___ Data shown ___

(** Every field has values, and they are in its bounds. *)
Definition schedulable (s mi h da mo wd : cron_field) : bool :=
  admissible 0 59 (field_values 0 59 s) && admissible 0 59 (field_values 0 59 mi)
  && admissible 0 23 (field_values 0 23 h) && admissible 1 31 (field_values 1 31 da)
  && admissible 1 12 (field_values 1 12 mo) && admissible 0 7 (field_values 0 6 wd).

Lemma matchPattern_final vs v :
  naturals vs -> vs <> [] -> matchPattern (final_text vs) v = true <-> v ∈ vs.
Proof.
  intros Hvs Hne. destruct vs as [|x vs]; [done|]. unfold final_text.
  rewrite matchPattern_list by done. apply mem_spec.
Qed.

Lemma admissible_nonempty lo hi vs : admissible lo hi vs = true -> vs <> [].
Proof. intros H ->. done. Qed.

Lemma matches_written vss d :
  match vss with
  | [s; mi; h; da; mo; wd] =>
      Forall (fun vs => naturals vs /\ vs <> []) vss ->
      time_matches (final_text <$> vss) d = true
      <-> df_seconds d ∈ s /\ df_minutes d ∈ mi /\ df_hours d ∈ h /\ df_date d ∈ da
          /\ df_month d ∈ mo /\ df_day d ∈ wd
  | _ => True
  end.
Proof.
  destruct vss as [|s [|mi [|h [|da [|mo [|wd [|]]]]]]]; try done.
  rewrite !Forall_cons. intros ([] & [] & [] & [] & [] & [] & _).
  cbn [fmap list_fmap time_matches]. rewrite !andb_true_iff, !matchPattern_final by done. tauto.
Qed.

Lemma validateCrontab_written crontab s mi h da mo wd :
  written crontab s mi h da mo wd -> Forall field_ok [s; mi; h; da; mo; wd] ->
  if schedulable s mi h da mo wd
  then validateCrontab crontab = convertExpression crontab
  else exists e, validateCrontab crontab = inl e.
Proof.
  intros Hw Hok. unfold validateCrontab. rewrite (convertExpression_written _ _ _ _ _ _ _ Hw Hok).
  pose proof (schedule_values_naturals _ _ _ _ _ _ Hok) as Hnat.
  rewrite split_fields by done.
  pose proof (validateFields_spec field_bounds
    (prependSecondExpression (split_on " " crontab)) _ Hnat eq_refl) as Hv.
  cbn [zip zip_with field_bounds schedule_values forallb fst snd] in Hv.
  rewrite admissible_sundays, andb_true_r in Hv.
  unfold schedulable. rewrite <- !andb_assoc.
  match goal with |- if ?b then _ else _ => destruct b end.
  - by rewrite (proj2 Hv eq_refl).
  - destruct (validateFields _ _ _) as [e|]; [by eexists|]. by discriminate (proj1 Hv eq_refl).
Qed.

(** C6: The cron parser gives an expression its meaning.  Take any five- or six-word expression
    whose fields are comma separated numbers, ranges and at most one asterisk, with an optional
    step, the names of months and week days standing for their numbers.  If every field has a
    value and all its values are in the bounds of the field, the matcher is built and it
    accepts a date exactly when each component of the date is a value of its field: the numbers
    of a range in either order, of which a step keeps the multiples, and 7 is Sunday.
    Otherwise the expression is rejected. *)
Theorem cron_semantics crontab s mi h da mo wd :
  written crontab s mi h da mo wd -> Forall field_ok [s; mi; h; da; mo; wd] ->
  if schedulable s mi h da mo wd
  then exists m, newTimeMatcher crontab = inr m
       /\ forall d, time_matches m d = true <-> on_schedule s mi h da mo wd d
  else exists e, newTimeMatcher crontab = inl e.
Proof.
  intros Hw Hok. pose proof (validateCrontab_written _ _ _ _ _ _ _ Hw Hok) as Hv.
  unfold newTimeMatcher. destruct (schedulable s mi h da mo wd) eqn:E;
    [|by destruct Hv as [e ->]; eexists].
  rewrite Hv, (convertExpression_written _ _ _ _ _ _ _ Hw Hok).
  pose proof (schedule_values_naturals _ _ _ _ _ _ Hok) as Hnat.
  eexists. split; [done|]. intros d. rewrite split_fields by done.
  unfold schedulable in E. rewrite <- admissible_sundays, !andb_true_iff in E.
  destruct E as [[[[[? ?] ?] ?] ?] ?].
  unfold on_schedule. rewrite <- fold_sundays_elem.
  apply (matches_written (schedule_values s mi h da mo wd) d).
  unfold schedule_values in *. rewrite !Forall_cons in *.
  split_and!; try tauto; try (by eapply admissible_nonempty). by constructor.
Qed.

___
___ Data shown ___

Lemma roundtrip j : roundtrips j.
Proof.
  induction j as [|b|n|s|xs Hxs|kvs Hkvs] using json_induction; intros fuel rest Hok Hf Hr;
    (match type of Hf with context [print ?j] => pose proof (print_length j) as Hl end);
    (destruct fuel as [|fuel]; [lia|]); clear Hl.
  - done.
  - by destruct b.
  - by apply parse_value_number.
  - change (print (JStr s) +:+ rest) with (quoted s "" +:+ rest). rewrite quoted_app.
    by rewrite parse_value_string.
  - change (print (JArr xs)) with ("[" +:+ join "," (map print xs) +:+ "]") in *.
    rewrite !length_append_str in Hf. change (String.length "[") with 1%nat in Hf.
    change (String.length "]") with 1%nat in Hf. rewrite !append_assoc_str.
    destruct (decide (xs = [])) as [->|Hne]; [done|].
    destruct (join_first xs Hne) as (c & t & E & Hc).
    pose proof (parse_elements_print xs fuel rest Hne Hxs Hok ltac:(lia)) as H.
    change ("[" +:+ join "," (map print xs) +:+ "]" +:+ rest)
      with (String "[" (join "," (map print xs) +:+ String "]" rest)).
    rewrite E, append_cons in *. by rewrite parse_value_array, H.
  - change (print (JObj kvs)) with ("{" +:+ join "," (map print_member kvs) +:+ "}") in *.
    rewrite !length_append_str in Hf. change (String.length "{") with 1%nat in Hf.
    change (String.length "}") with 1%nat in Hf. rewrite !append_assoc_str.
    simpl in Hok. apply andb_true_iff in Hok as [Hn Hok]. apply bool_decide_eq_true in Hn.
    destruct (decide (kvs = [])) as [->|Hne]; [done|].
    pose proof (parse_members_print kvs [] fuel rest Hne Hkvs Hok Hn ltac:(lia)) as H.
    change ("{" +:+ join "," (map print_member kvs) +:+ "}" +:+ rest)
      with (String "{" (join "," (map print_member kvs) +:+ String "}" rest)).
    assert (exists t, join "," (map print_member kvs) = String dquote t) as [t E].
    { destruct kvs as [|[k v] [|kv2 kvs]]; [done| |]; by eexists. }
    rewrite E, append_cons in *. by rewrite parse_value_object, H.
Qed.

___

Across all the entries above, how many lines hold the word "intros"? Answer with the number only.

7